PROBLEM REQUIREMENTS. Find the string "decide" in the records and copy each line where it occurs.

SOURCE DATA.
====

(** What an update of one group and of one index owes. *)
Lemma finv_both x x' f gid g g' iid i i' :
  finv x f -> fs_heap f !! gid = Some g -> fs_indexes f !! iid = Some i ->
  (forall o, o <> gid -> x' <> Some o -> x <> Some o) ->
  fgroup_ok x' (f_both gid g' iid i' f) gid g' ->
  (forall o, o <> gid -> o ∈ fx_groups i <-> o ∈ fx_groups i') ->
  (forall o, o <> gid -> o ∈ fx_fair i <-> o ∈ fx_fair i') ->
  (forall j, j <> iid -> fg_idx g = Some j -> fg_idx g' = Some j) ->
  (gid ∈ fx_groups i' -> fg_idx g' = Some iid) -> (gid ∈ fx_fair i' -> fg_idx g' = Some iid) ->
  (forall j, j <> iid -> counts j g' = counts j g) ->
  fx_queued i' = fx_queued i - counts iid g + counts iid g' ->
  NoDup (fx_groups i') -> NoDup (fx_fair i') -> fx_count i' = Z.of_nat (length (fx_fair i')) ->
  finv x' (f_both gid g' iid i' f).
Proof.
  intros [H1 H2 H3] Hg Hi Hx Hok Hgr Hfa Hidx Hg' Hf' Hcnt Hq Hn1 Hn2 Hc. split; cbn.
  - intros o h [[<- <-]|[Hne Hh]]%lookup_insert_Some; [done|].
    destruct (H1 o h Hh) as [A1 A2 A3 A4 A5 A6 A7]. apply not_eq_sym in Hne. split; cbn; try done.
    + intros Ho. by apply A1, Hx.
    + intros j Hj. destruct (A3 j Hj) as (B1 & B2 & k & B3 & B4 & B5). split_and!; [done|done|].
      destruct (decide (iid = j)) as [<-|Hij].
      * rewrite lookup_insert_eq. exists i'. rewrite Hi in B3. injection B3 as <-.
        split_and!; [done|by apply Hgr|]. rewrite B5. by apply Hfa.
      * rewrite lookup_insert_ne by done. by exists k.
    + intros Ho. apply A5. by apply Hx.
    + intros j Hj. apply lookup_insert_is_Some'. right. by apply A6.
  - assert (Hlook : forall o j, (exists h, fs_heap f !! o = Some h /\ fg_idx h = Some j) ->
      (o = gid -> fg_idx g' = Some j) ->
      exists h, <[gid := g']> (fs_heap f) !! o = Some h /\ fg_idx h = Some j).
    { intros o j (h & Hh & Hj) Ho. destruct (decide (gid = o)) as [<-|Hne].
      - rewrite lookup_insert_eq. exists g'. split; [done|by apply Ho].
      - rewrite lookup_insert_ne by done. by exists h. }
    intros j k [[<- <-]|[Hne Hk]]%lookup_insert_Some.
    + destruct (H2 iid i Hi) as [A1 A2 A3 A4 A5 A6]. split; cbn; try done.
      * intros o Ho. destruct (decide (o = gid)) as [->|Hne].
        -- rewrite lookup_insert_eq. exists g'. split; [done|by apply Hg'].
        -- apply Hlook; [|done]. apply A1. by apply Hgr.
      * intros o Ho. destruct (decide (o = gid)) as [->|Hne].
        -- rewrite lookup_insert_eq. exists g'. split; [done|by apply Hf'].
        -- apply Hlook; [|done]. apply A2. by apply Hfa.
      * rewrite (counts_put f gid g g' iid Hg), <- A6. done.
    + destruct (H2 j k Hk) as [A1 A2 A3 A4 A5 A6]. apply not_eq_sym in Hne. split; cbn; try done.
      * intros o Ho. pose proof (A1 o Ho) as (h & Hh & Hj). apply Hlook; [by eexists|]. intros ->.
        apply Hidx; [done|]. rewrite Hg in Hh. by injection Hh as <-.
      * intros o Ho. pose proof (A2 o Ho) as (h & Hh & Hj). apply Hlook; [by eexists|]. intros ->.
        apply Hidx; [done|]. rewrite Hg in Hh. by injection Hh as <-.
      * rewrite (counts_put f gid g g' j Hg), (Hcnt j Hne), <- A6. lia.
  - intros p j Hp. apply lookup_insert_is_Some'. right. by eapply H3.
Qed.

====

RESPONSE AREA.
      destruct (decide (iid = j)) as [<-|Hij].
    { intros o j (h & Hh & Hj) Ho. destruct (decide (gid = o)) as [<-|Hne].
      * intros o Ho. destruct (decide (o = gid)) as [->|Hne].
      * intros o Ho. destruct (decide (o = gid)) as [->|Hne].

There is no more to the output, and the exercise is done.